The use of inhalation devices in the administration of medicaments, for example in bronchodilation therapy is well known. Such devices generally comprise a body or housing within which a medicament carrier is located. A known inhalation device has a medicament carrier in the form of an elongate blister strip containing a number of discrete doses of medicament in powder or tablet form. The elongate blister strip comprises a base sheet having pockets defined therein and a lid sheet provided thereto, wherein the base sheet and lid sheet are peelably separable to allow access to the contents of each pocket. Such devices typically contain a mechanism of accessing these doses comprising peeling means for peeling the lid sheet away from the base sheet. The medicament is thereby made available for delivery to the patient.
Suitable peeling means are positioned to peel apart a base sheet and a lid sheet of a pocket at an opening station of the device. The peeling means typically includes a (lid or base) sheet driver for pulling apart a lid sheet from a base sheet of a pocket that has been received at the opening station. In one aspect, the sheet driving means comprises a fixed-diameter wheel on which the (e.g. lid) sheet is wound, the wheel having an effective winding surface, the diameter of which increases as more (e.g. lid) sheet is wound about said wheel.
A problem encountered with the use of such a fixed-diameter wheel as the sheet driver for driving a sheet of a medicament carrier is that as the sheet winds up around the wheel the effective winding diameter of the wheel increases, and therefore its effective lateral pulling action (i.e. length of pull) also increases. This is problematic because it is desirable that on actuation, a definable pull action is experienced by the medicament carrier pocket at the opening station to ensure that a generally uniform indexing/opening effect is experienced by each pocket of the medicament carrier. In general terms, insufficient pull action will result in failure to open up the pocket whilst excess pull will put stress on the mechanical components and increase the force required to actuate the dispenser.

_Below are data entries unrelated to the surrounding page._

Lemma prepare_spec log0 e checker getter newIds st t st' t' :
  persisted (sch_type e) -> flushing log0 e st t -> getter_right e log0 getter ->
  newIds ## doneIds st -> Z.of_nat (size newIds) <= MaxInt ->
  prepare (sch_type e) checker getter newIds st t = (inl st', t') ->
  doneIds st' = doneIds st /\
  (versioned (sch_type e) = false -> preBoxes st' = preBoxes st) /\
  (versioned (sch_type e) = true -> forall id, preBoxes st' !! id = if bool_decide (id ∈ newIds) then current t e id else preBoxes st !! id).
Proof.
  intros Hp [F1 F2 F3] Hg Hdis Hsize. unfold prepare. destruct (versioned (sch_type e)) eqn:Hv.
  2:{ destruct (match checker with Some _ => _ | None => _ end) as [[l|err] t1]; [|done]. destruct (IsImmutable (sch_type e) && _); [done|].
      intros [= <- <-]. done. }
  assert (Hcur : forall id, id ∈ newIds -> preBoxes st !! id = None /\ of_entity e id log0 = boxes_of t e id).
  { intros id Hid. destruct (F2 id) as [H1 H2]; [intros ?; by apply (Hdis id)|]. done. }
  destruct getter as [g|].
  - destruct (pre_from_cache g (ordered_ids newIds) (preBoxes st)) as [pre n] eqn:Epre. intros [= <- <-]. split_and!; [done|done|]. intros _ id.
    pose proof (pre_from_cache_lookup g (ordered_ids newIds) (preBoxes st) id) as Hl. rewrite Epre in Hl. cbn [fst preBoxes] in *. rewrite Hl.
    rewrite (bool_decide_ext (id ∈ ordered_ids newIds) (id ∈ newIds)) by apply elem_of_ordered_ids. destruct (bool_decide (id ∈ newIds)) eqn:Hid; [apply bool_decide_eq_true in Hid|by destruct (preBoxes st !! id)].
    destruct (Hcur id Hid) as [-> Hbox]. rewrite (Hg g eq_refl). rewrite <- (full_entry_current t e id Hv). f_equal. apply full_entry_log. by rewrite ok_name.
  - destruct (store_listEntities (sch_type e) _ _ _ t) as [[l|err] t1] eqn:El; [|done]. apply list_retry_rows in El as [_ Hl]. intros [= <- <-].
    split_and!; [done|done|]. intros _ id. cbn [preBoxes]. specialize (Hl Hp F1 l eq_refl). rewrite take_ge in Hl.
    + rewrite Hl. apply pre_from_table_lookup; [done|]. destruct (decide (id ∈ newIds)) as [Hid|Hid]; [left; by apply Hcur|by right].
    + assert (Hlen : (length (filter (fun r => table_match [in_ids (sch_type e) newIds] (rBox r) = true) (table_rows (sch_type e) false (table_log t))) <= size newIds)%nat).
      { rewrite <- (length_map (fun r => ID (rBox r))). rewrite <- (size_list_to_set (C := gset string)).
        - apply subseteq_size. intros i0 (r & -> & [Hm Hin]%list_elem_of_filter)%elem_of_list_to_set%list_elem_of_fmap.
          apply list_elem_of_omap in Hin as (i & _ & Hr). rewrite (in_ids_match e) in Hm by (by eapply stored_row_entity). by apply bool_decide_eq_true in Hm.
        - eapply sublist_NoDup; [apply table_rows_nodup|apply sublist_map, sublist_filter]. }
      unfold MaxInt in *. lia.
Qed.

(** ** A batch keeps the invariant *)

Lemma versioned_persisted e : IsCache (sch_type e) = false -> versioned (sch_type e) = true -> persisted (sch_type e).
Proof.
  unfold versioned, IsImmutable. intros Hc [_ Hi]%andb_prop. split; [|done]. by destruct (IsTimeSeries (sch_type e)).
Qed.

Lemma id_rows_other e e' id l : e' <> e -> Forall (in_chain e) l -> id_rows e' id l = [].
Proof. intros Hne Hl. apply filter_none. intros r Hr [[He' _] _]. rewrite Forall_forall in Hl. destruct (Hl r Hr). congruence. Qed.

Lemma part_of_app C l1 l2 :
  Forall (fun v => v < Z.of_nat (length l1)) C -> part_of C l1 ++ expand_from (Z.of_nat (length l1)) (last l1) l2 = part_of C (l1 ++ l2).
Proof.
  intros HC1. unfold part_of. rewrite expand_app, filter_app. f_equal. symmetry. apply filter_all. intros r Hr Hin.
  apply elem_of_expand_from in Hr as (Hr & _). rewrite Forall_forall in HC1. specialize (HC1 _ Hin). cbn in HC1. lia.
Qed.

Lemma insert_tables_ok e l t queue :
  IsCache (sch_type e) = false -> tables_ok t -> Forall (in_chain e) l -> map rowBox (filter known l) = queue -> Forall (fun b => Entity b = e) queue ->
  (persisted (sch_type e) -> forall id, ascending (boxes_of t e id ++ with_id id queue) /\
     id_rows e id l = if versioned (sch_type e) then expand_from (Z.of_nat (length (boxes_of t e id))) (last (boxes_of t e id)) (with_id id queue)
                      else map plain_row (with_id id queue)) ->
  tables_ok (insert_rows (sch_type e) l t).
Proof.
  intros Hc Hok Hl Hpos Hq Hid e' Hp'. destruct (Hok e' Hp') as [Hraw Hlat].
  assert (Hlog : forall id, boxes_of (insert_rows (sch_type e) l t) e' id = boxes_of t e' id ++ of_entity e' id queue).
  { intros id. by rewrite table_log_insert, Hpos, of_entity_app. }
  destruct (decide (e' = e)) as [->|Hne].
  - specialize (Hid Hp'). assert (Hlog' : forall id, boxes_of (insert_rows (sch_type e) l t) e id = boxes_of t e id ++ with_id id queue).
    { intros id. rewrite Hlog. f_equal. by apply of_entity_with_id. }
    split.
    + intros id. destruct (Hid id) as [Ha Hrows], (Hraw id) as [_ Hr]. rewrite Hlog'. split; [done|]. cbn [rows insert_rows]. rewrite id_rows_app, Hr, Hrows.
      unfold rows_of. destruct (versioned (sch_type e)); [by rewrite expand_app|by rewrite map_app].
    + intros Hv id. destruct (Hid id) as [Ha Hrows], (Hlat Hv id) as (C & HC1 & HC2). exists C. rewrite Hlog'. split.
      * eapply Forall_impl; [exact HC1|]. intros v. cbn. rewrite length_app. lia.
      * unfold insert_rows. cbn [latestRows]. rewrite Hv in *. by rewrite id_rows_app, HC2, Hrows, part_of_app.
  - assert (Hlog' : forall id, boxes_of (insert_rows (sch_type e) l t) e' id = boxes_of t e' id).
    { intros id. rewrite Hlog, (of_entity_other e e' id queue (not_eq_sym Hne) Hq). apply app_nil_r. }
    assert (Hrows' : forall id l0, id_rows e' id (l0 ++ l) = id_rows e' id l0) by (intros id l0; by rewrite id_rows_app, (id_rows_other e e' id l Hne Hl), app_nil_r).
    split.
    + intros id. rewrite Hlog'. cbn [rows insert_rows]. rewrite Hrows'. apply Hraw.
    + intros Hv id. destruct (Hlat Hv id) as (C & HC1 & HC2). exists C. rewrite Hlog'. split; [done|]. unfold insert_rows. cbn [latestRows].
      destruct (versioned (sch_type e)); [by rewrite Hrows'|done].
Qed.

(** ** A batch goes on from the one before *)

Lemma batch_chain e queue pre l pre' :
  versioned (sch_type e) = false -> Forall (fun b => Entity b = e) queue -> batch_rows (sch_type e) queue pre = (l, pre') -> Forall (in_chain e) l.
Proof.
  intros Hv Hq Hb. pose proof (batch_rows_plain (sch_type e) queue pre Hv) as E. rewrite Hb in E. cbn in E. subst l.
  apply Forall_map. eapply Forall_impl; [exact Hq|]. by intros b <-.
Qed.

Lemma fetchIDSet_elem id queue : id ∈ fetchIDSet queue <-> with_id id queue <> [].
Proof.
  unfold fetchIDSet. rewrite elem_of_list_to_set, list_elem_of_fmap. split.
  - intros (b & -> & Hb) E. apply (not_elem_of_nil b). rewrite <- E. by apply list_elem_of_filter.
  - destruct (with_id id queue) as [|b l] eqn:E; [done|]. intros _. assert (Hb : b ∈ with_id id queue) by (rewrite E; by left).
    apply list_elem_of_filter in Hb as [<- Hb]. by exists b.
Qed.

Lemma fetchIDSet_size queue : (size (fetchIDSet queue) <= length queue)%nat.
Proof.
  unfold fetchIDSet. induction queue as [|b queue IH]; [done|]. cbn [map list_to_set length].
  rewrite (size_union_alt {[ID b]}), size_singleton.
  pose proof (subseteq_size (list_to_set (map ID queue) ∖ {[ID b]}) (list_to_set (C := gset string) (map ID queue)) ltac:(set_solver)). lia.
Qed.

Lemma flush_flushing log0 e checker getter queue st t st' err t' :
  persisted (sch_type e) -> flushing log0 e st t -> getter_right e log0 getter -> Forall (fun b => Entity b = e) queue ->
  Z.of_nat (length queue) <= MaxInt -> (forall id, ascending (boxes_of t e id ++ with_id id queue)) ->
  flush (sch_type e) checker getter queue st t = ((st', err), t') -> tables_ok t' /\ (err = None -> flushing log0 e st' t').
Proof.
  intros Hp Hfl Hg Hq Hlen Hasc. pose proof Hfl as [F1 F2 F3]. unfold flush. destruct queue as [|b0 queue0] eqn:Eq; [by intros [= <- <- <-]|].
  rewrite <- Eq in *. rewrite (ok_mutable e Hp). cbn [andb].
  set (newIds := fetchIDSet queue ∖ doneIds st). destruct (prepare (sch_type e) checker getter newIds st t) as [[st1|perr] t1] eqn:Ep;
    pose proof (prepare_tolerates _ _ _ _ _ _ _ _ Ep) as Ht1.
  2:{ intros [= <- <- <-]. split; [by eapply tolerates_tables|done]. }
  apply (prepare_spec log0) in Ep as (D1 & D2 & D3); [|done|done|done|by intros i [_ ?]%elem_of_difference|].
  2:{ pose proof (fetchIDSet_size queue). pose proof (subseteq_size newIds (fetchIDSet queue) ltac:(by intros i [? _]%elem_of_difference)). lia. }
  destruct (batch_rows (sch_type e) queue (preBoxes st1)) as [l pre] eqn:Eb.
  destruct (exec (insert_rows (sch_type e) l) t1) as [xerr t2] eqn:Ex. apply exec_spec in Ex as (t3 & Ht3 & Hx).
  pose proof (tolerates_trans _ _ _ Ht1 Ht3) as Ht. assert (Hlog3 : table_log t3 = table_log t) by by apply tolerates_log.
  assert (Hok3 : tables_ok t3) by by eapply tolerates_tables. destruct (ok_listed e (proj2 Hp)) as (He & _ & _).
  pose proof (batch_rows_positive _ e _ _ _ _ He Hq Eb) as Hpos.
  assert (Hv1 : versioned (sch_type e) = true -> forall b, b ∈ queue -> preBoxes st1 !! ID b = current_of (sch_type e) (boxes_of t e (ID b))).
  { intros Hv b Hb. rewrite (D3 Hv). case_bool_decide as Hin; [done|]. apply F3; [done|]. destruct (decide (ID b ∈ doneIds st)); [done|]. exfalso. apply Hin.
    apply elem_of_difference. split; [|done]. unfold fetchIDSet. apply elem_of_list_to_set, list_elem_of_fmap. by exists b. }
  assert (Hbatch : versioned (sch_type e) = true -> _) by (intros Hv; exact (batch_rows_versioned _ e queue _ (fun id => boxes_of t e id) l pre Hv Hq
    ltac:(intros id b Hb; by eapply boxes_of_elem, last_Some_elem_of) (Hv1 Hv) Eb)).
  assert (Hins : tables_ok (insert_rows (sch_type e) l t3)).
  { apply (insert_tables_ok e l t3 queue); [apply Hp|done| |done|done|].
    - destruct (versioned (sch_type e)) eqn:Hv; [apply (Hbatch ltac:(done))|by eapply batch_chain].
    - intros _ id. rewrite Hlog3. split; [done|]. destruct (versioned (sch_type e)) eqn:Hv; [apply (Hbatch ltac:(done))|].
      pose proof (batch_rows_plain (sch_type e) queue (preBoxes st1) Hv) as E. rewrite Eb in E. cbn in E. rewrite E. by apply id_rows_plain. }
  intros Hres. assert (xerr = err /\ t2 = t') as [-> ->] by (destruct xerr; by injection Hres as <- <- <-).
  split; [by destruct Hx as [->|[_ ->]]|]. intros ->. injection Hres as <-. destruct Hx as [->|[? _]]; [|done].
  assert (Hlog' : forall id, boxes_of (insert_rows (sch_type e) l t3) e id = boxes_of t e id ++ with_id id queue).
  { intros id. rewrite table_log_insert, Hpos, Hlog3, of_entity_app. f_equal. by apply of_entity_with_id. }
  split; cbn [doneIds preBoxes]; [done|..].
  - intros id Hid. assert (Hw : with_id id queue = []).
    { destruct (with_id id queue) eqn:E; [done|]. exfalso. apply Hid. rewrite D1. destruct (decide (id ∈ doneIds st)); [by apply elem_of_union_l|]. apply elem_of_union_r, elem_of_difference.
      split; [|done]. apply fetchIDSet_elem. by rewrite E. }
    rewrite D1 in Hid. destruct (F2 id) as [T1 T2]; [intros ?; apply Hid; by apply elem_of_union_l|]. rewrite Hlog', Hw, app_nil_r. split; [done|].
    destruct (versioned (sch_type e)) eqn:Hv.
    + destruct (Hbatch ltac:(done)) as (_ & _ & _ & H4). rewrite H4 by done. rewrite (D3 ltac:(done)), bool_decide_eq_false_2; [done|].
      intros [Hin _]%elem_of_difference. by apply fetchIDSet_elem in Hin.
    + pose proof (batch_pre_plain (sch_type e) queue (preBoxes st1) Hv) as E. rewrite Eb in E. cbn in E. by rewrite E, (D2 ltac:(done)).
  - intros id Hv Hid. destruct (Hbatch ltac:(done)) as (_ & _ & H3 & _). unfold current. rewrite Hlog'. apply H3. rewrite (D3 Hv). case_bool_decide as Hin; [done|].
    apply F3; [done|]. rewrite D1 in Hid. by apply elem_of_union in Hid as [?|?].
Qed.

A solution to the above problem has been proposed in Applicant's PCT Patent Application No. WO 03/035509, in which compensating means are provided to compensate for any increase in the diameter of the effective winding surface of the wheel during use of the dispenser and thereby to ensure that said medicament carrier is uniformly indexed upon each actuation of said dispensing mechanism.
The Applicant has now found that a (lid or base) sheet driver having the form of a hub incorporating compensating means in the form of a central shaft-mounted torsion spring provides particularly effective compensation for this increase in diameter.